--- How to complete this task ---
Only a number is required: how many lines of the material contain the string "exact".

..........

(** The store holds a ledger of the job that is true of the sink. *)
Definition disk_true (fs : files) (s : S) : Prop :=
  exists l, load fs = Ok (Some l) /\ lok s l.

(** What a sent frame says is in the store. *)
Definition backed (f : ManifestV2Frame) (fs : files) : Prop :=
  exists l, load fs = Ok (Some l) /\
  match f with
  | EntryContentDigest d => exists c,
      vec_get (rl_entries l) (cd_entry_id d) = Some c /\ cp_content_digest c = Some (cd_digest d) /\
      decision d = (if bool_decide (cp_arbiter c = ArbiterReuseChosen)
                    then DecisionReuseExisting else ContinuePayload)
  | EntryResult r => exists c,
      vec_get (rl_entries l) (er_entry_id r) = Some c /\ cp_result c = Some r
  | _ => False
  end.

Definition safe w : Prop :=
  disk_true (store w) (sink w) /\ Forall (fun p => backed p.1 p.2) (outgoing w).

(** Entries that are complete on disk are complete in memory. *)
Definition covered (fs : files) (l : ReceiverDataPlaneLedgerV2) : Prop :=
  forall l' i c, load fs = Ok (Some l') -> rl_entries l' !! i = Some c ->
    cp_arbiter c = PayloadCompleteChosen ->
    exists c', rl_entries l !! i = Some c' /\ cp_arbiter c' = PayloadCompleteChosen.

Definition consistent w : Prop :=
  lok (sink w) (record w) /\ safe w /\ covered (store w) (record w) /\ ss_good (sink w).

(** Saved, and nothing changed since. *)
Definition durable w : Prop := load (store w) = Ok (Some (record w)).

Local Notation mwp f Q := (wp f Q (fun _ => safe)).

Lemma core_inv w' l fs s out :
  core w' = (l, fs, s, out) -> record w' = l /\ store w' = fs /\ sink w' = s /\ outgoing w' = out.
Proof. unfold core. by intros [= -> -> -> ->]. Qed.

Lemma core_same w w' :
  core w' = core w ->
  record w' = record w /\ store w' = store w /\ sink w' = sink w /\ outgoing w' = outgoing w.
Proof. unfold core. by intros [= -> -> -> ->]. Qed.

Lemma consistent_core w w' : core w' = core w -> consistent w -> consistent w'.
Proof. unfold consistent, safe. intros (-> & -> & -> & ->)%core_same. done. Qed.
Lemma safe_core w w' : core w' = core w -> safe w -> safe w'.
Proof. unfold safe. intros (_ & -> & -> & ->)%core_same. done. Qed.
Lemma durable_core w w' : core w' = core w -> durable w -> durable w'.
Proof. unfold durable. intros (-> & -> & _ & _)%core_same. done. Qed.

Lemma consistent_safe w : consistent w -> safe w.
Proof. by intros (_ & Hs & _). Qed.

Lemma durable_covered w : durable w -> covered (store w) (record w).
Proof. intros Hd l' i c Hl Hi Ha. unfold durable in Hd. rewrite Hd in Hl. simplify_eq. eauto. Qed.
(** *** Sinks *)

Lemma lok_sink_all s s' l :
  lok s l -> (forall e d, V s e d -> V s' e d) -> lok s' l.
Proof.
  intros [Hval Hall] HV. constructor; [done|]. eapply Forall2_impl; [exact Hall|].
  intros e c Hc. eapply checkpoint_ok_weaken; [|exact Hc]. auto.
Qed.

Lemma lok_sink s s' l i e c :
  lok s l -> entries m !! i = Some e -> rl_entries l !! i = Some c ->
  cp_arbiter c <> PayloadCompleteChosen ->
  (forall e' d, entry_id e' <> entry_id e -> V s e' d -> V s' e' d) -> lok s' l.
Proof.
  intros [Hval Hall] He Hi Ha HV. constructor; [done|].
  apply Forall2_same_length_lookup. split; [exact (Forall2_length _ _ _ Hall)|].
  intros j e' c' He' Hc'. pose proof (Forall2_lookup_lr _ _ _ _ _ _ Hall He' Hc') as Hok.
  eapply checkpoint_ok_weaken; [|exact Hok]. intros d Hset. apply HV.
  rewrite (entry_id_index is_nfc m Hv _ _ He), (entry_id_index is_nfc m Hv _ _ He').
  intros Heq%Nat2Z.inj. subst. congruence.
Qed.

Lemma safe_sink_all w w' s' :
  safe w -> core w' = (record w, store w, s', outgoing w) ->
  (forall e d, V (sink w) e d -> V s' e d) -> safe w'.
Proof.
  intros [(l & Ho & Hl) Hout] (_ & Hs & Hk & Hout')%core_inv HV. unfold safe.
  rewrite Hs, Hk, Hout'. split; [|done]. exists l. split; [done|]. by eapply lok_sink_all.
Qed.

Lemma consistent_sink_all w w' s' :
  consistent w -> core w' = (record w, store w, s', outgoing w) ->
  (forall e d, V (sink w) e d -> V s' e d) -> ss_good s' -> consistent w'.
Proof.
  intros (Hl & Hs & Hc & _) Hcore HV Hg. pose proof (safe_sink_all _ _ _ Hs Hcore HV) as Hs'.
  apply core_inv in Hcore as (Hr & Hf & Hk & Ho). unfold consistent. rewrite Hr, Hf, Hk in *.
  split; [by eapply lok_sink_all|done].
Qed.

(** A call for an entry that is not complete. *)
Lemma consistent_sink w w' s' i e c :
  consistent w -> core w' = (record w, store w, s', outgoing w) ->
  entries m !! i = Some e -> rl_entries (record w) !! i = Some c ->
  cp_arbiter c <> PayloadCompleteChosen ->
  (forall e' d, entry_id e' <> entry_id e -> V (sink w) e' d -> V s' e' d) ->
  safe w' /\ (ss_good s' -> consistent w').
Proof.
  intros (Hl & [(l & Ho & Hol) Hout] & Hc & _) (Hr & Hf & Hk & Hout')%core_inv He Hi Ha HV.
  assert (Hs : safe w').
  { unfold safe. rewrite Hf, Hk, Hout'. split; [|done]. exists l. split; [done|].
    destruct (lookup_lt_is_Some_2 (rl_entries l) i) as [c' Hc'].
    { rewrite <- (Forall2_length _ _ _ (lo_entries _ _ _ _ _ Hol)). by eapply lookup_lt_Some. }
    eapply (lok_sink _ _ _ i e c'); [done|done|done| |done].
    intros Hset. destruct (Hc l i c' Ho Hc' Hset) as (c'' & Hc'' & Hset'). simplify_eq. }
  split; [done|]. intros Hg. unfold consistent. rewrite Hr, Hf, Hk. split; [by eapply lok_sink|done].
Qed.

(** *** Steps on the ledger *)

Lemma wp_entry_at i c (Q : ReceiverEntryCheckpointV2 -> world -> Prop) X w :
  rl_entries (record w) !! i = Some c -> Q c w -> wp (entry_at (Z.of_nat i)) Q X w.
Proof.
  intros Hc HQ. unfold entry_at. apply wp_bind, wp_get_record, wp_pure.
  - intros a Ha. unfold index_at in Ha. rewrite vec_get_nat, Hc in Ha. cbn in Ha. by inv_ok.
  - intros e' He'. unfold index_at in He'. rewrite vec_get_nat, Hc in He'. done.
Qed.

Lemma wp_modify i c f (Q : unit -> world -> Prop) X w :
  rl_entries (record w) !! i = Some c ->
  (forall w', core w' = (alter_entry (Z.of_nat i) f (record w), store w, sink w, outgoing w) ->
     incoming w' = incoming w -> rl_entries (record w') !! i = Some (f c) -> Q tt w') ->
  wp (modify_entry (Z.of_nat i) f) Q X w.
Proof.
  intros Hc HQ. unfold modify_entry. apply wp_bind. eapply wp_entry_at; [done|].
  apply wp_bind, wp_get_record, wp_put_record. intros w' Hw Hin. apply HQ; [done|done|].
  apply core_inv in Hw as (-> & _). cbn. by rewrite Nat2Z.id, list_lookup_alter_eq, Hc.
Qed.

..........

--- Solution for this exercise ---
4